Sophere / にきもの / 2008年8月

にきもの

ミカエラその後

2008年8月5日

大学に入ってからサークルでオペラをやっていて、ここしばらく行っていなかったのだが、今度の演目がカルメンだというので再び行きだした。カルメンは楽しい。

で、ミカエラについて考えていたら、ものすごく不憫に思えてきた。

ミカエラは元々みなしごだったのをホセの母親が引き取って一緒に育てたのだが、ミカエラはそのうちにホセを愛するようになった。ではホセはミカエラを愛している(aimer)かというとそれは疑問である。ホセは非常にマザコン度の高いキャラクターとして描かれており、一幕でミカエラが持ってきた母親の手紙を読む場面のト書きには"(baisant la lettre avant de commencer à lire)"(読み始める前に手紙に口づけをして)とあるぐらいだ。手紙でミカエラと結婚してはと勧められらると

Oui, ma mère, oui, je ferai ce que tu désires... j'épouserai Micaëla,

はい母さん、はい、母さんの望み通りにするよ…ミカエラと結婚するよ、

と独白するが、この台詞におけるミカエラの不在感は決定的だ。母親と息子の間だけで世界が閉じてしまっている。こんな男でいいのか、ミカエラ。

この幸せな世界はすぐにカルメンによって破壊され、さらにいろいろあってホセはカルメンのいる密輸団に入ることになったのだが、三幕でそのホセをミカエラが取り返しに来る。しかしこれは愛のためではないことが"celui que j'aimais jadis"(かつて愛したあの人)という表現から分かる。では何のためかというと、育ての親つまりホセの母親が死の床にあり、おそらく頼まれて、そして育ててもらった恩から、ホセを連れ戻すことを約束したのだろう。健気である。またアリアの内容から察するにカルメンという「女」に対する対抗意識もそれなり持っているようで、全く場違いな岩山にやってきた理由にはその両方があると考えるのが妥当であろう。

四幕でホセは一人カルメンの前に現れ、二人の関係をやり直そうと懇願するが、このとき母親は既に死んでいるので、ミカエラからも見捨てられたということであろう。四幕にミカエラは登場しないが、このときのミカエラの状況を想像すると不憫に思えてしょうがない。育ての親は死んでしまったし、ホセに頼ることもプライドが許さないだろうし、全く孤独である。

作中では詳しいことが書かれていないのであれこれと考えてしまうのだが、どうにも救われないので、この際だからミカエラのその後について小説なり台本なりが書けないかと思っている。
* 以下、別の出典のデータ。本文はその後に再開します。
Let n := Qlen pts.
Let Sx := Qsum (map fst pts).
Let Sy := Qsum (map snd pts).
Let Sxx := Qsum (map (fun p => fst p * fst p) pts).
Let Sxy := Qsum (map (fun p => fst p * snd p) pts).
Let Syy := Qsum (map (fun p => snd p * snd p) pts).

(** The sum over the points of a quadratic polynomial in the two
    coordinates, in terms of the six moments. *)
Lemma Qsum_quadratic (f : Q * Q -> Q) (c0 c1 c2 c3 c4 c5 : Q) :
  (forall p, In p pts ->
     f p == c0 + c1 * fst p + c2 * snd p + c3 * (fst p * fst p)
            + c4 * (fst p * snd p) + c5 * (snd p * snd p)) ->
  Qsum (map f pts)
  == c0 * n + c1 * Sx + c2 * Sy + c3 * Sxx + c4 * Sxy + c5 * Syy.
Proof.
  subst n Sx Sy Sxx Sxy Syy.
  induction pts as [|p l IH]; intros H.
  - cbn. unfold Qlen. cbn. ring.
  - change (Qsum (map f (p :: l))) with (f p + Qsum (map f l)).
    rewrite (H p) by now left.
    rewrite IH by (intros q Hq; apply H; now right).
    rewrite Qlen_cons. cbn [map]. unfold Qsum. cbn [fold_right]. ring.
Qed.

End Quadratic.
(* ===================================================================== *)
(** * The mutation filter on style records *)
(* ===================================================================== *)

(** X27. The filter on an attribute record for [style]: the record does
    not say what changed, and the filter reads the inline style the target
    has after the change.  The record is relevant exactly when that style
    sets [pointer-events] or one of the positioning properties, so a change
    that leaves none of them set, the removal of the last one included, is
    not relevant.  On a target without a [style] object the filter throws,
    and so does the observer's callback when it reaches the record: no
    timer is armed, whatever records follow in the batch. *)
Theorem isRelevantMutation_style_record (mutation : MutationRecord) :
  style_record mutation →
  (∀ style, target_style mutation = Some style →
     (isRelevantMutation mutation = Some true ↔ has_layout_style style)
     ∧ (isRelevantMutation mutation = Some false ↔ ¬ has_layout_style style))
  ∧ (target_style mutation = None →
     isRelevantMutation mutation = None
     ∧ ∀ (before after : list MutationRecord) (st : ContentState nat),
         Forall (fun r => isRelevantMutation r = Some false) before →
         mutation_callback (before ++ mutation :: after) st = None).
Proof.
  intros Hstyle. pose proof (isRelevantMutation_style mutation Hstyle) as Hrel.
  split.
  - intros style Hsome. rewrite Hsome in Hrel. rewrite Hrel.
    pose proof (style_test_spec style) as Hspec.
    destruct (_ || _); split.
    + split; [intros _; by apply Hspec|done].
    + split; [done|]. intros Hno. destruct Hno. by apply Hspec.
    + split; [done|]. intros Hlayout. apply Hspec in Hlayout. done.
    + split; [|done]. intros _ Hlayout. apply Hspec in Hlayout. done.
  - intros Hnone. rewrite Hnone in Hrel. split; [done|].
    intros before after st Hbefore. unfold mutation_callback.
    assert (some_isRelevantMutation (before ++ mutation :: after) = None) as ->;
      [|done].
    induction Hbefore as [|r l Hr _ IH]; simpl; [by rewrite Hrel|].
    by rewrite Hr.
Qed.
(* ===== verification/_CoqProject ===== *)
-Q . S2P
Prelude.v
RingBuffer.v
PS2Defs.v
PortIO.v
Controller.v
ControllerSpec.v
Line.v
ControllerPower.v
PowerCall.v
Config.v
ControllerLife.v
DebugBuild.v
Watchdog.v
KeyMaps.v
Keyboard.v
KeyboardSpec.v
KeyboardEntry.v
Pointing.v
Averages.v
Mouse.v
MouseSpec.v
MouseEntry.v
Synaptics.v
SynapticsSpec.v
SynapticsEntry.v
SynapticsLife.v
SynapticsGestures.v
SynapticsMotion.v
PadLine.v
Typing.v
Alps.v
AlpsSpec.v
Sentelic.v
SentelicSpec.v
AcpiNub.v
Daemon.v
NewKext.v
System.v
Drivers.v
それができるだけ力を持っているわけではないが、例えば殺人犯として牢屋に入れられている(はずの)ホセにミカエラは会いに行くだろうかという視点で考えると、俄然面白くなってくる。あるいはカルメンを失った密輸団はどうなっているのか等々。いま気に入っているアイデアはレメンダードを主役級に抜擢するというものだ。彼の喜劇的な性格と、岩山で隠れていたミカエラを見つけ「てしまっ」た当人であるという事実を組み合わせると、喜劇の中のシリアスでいいものが書けるのではないかと思う。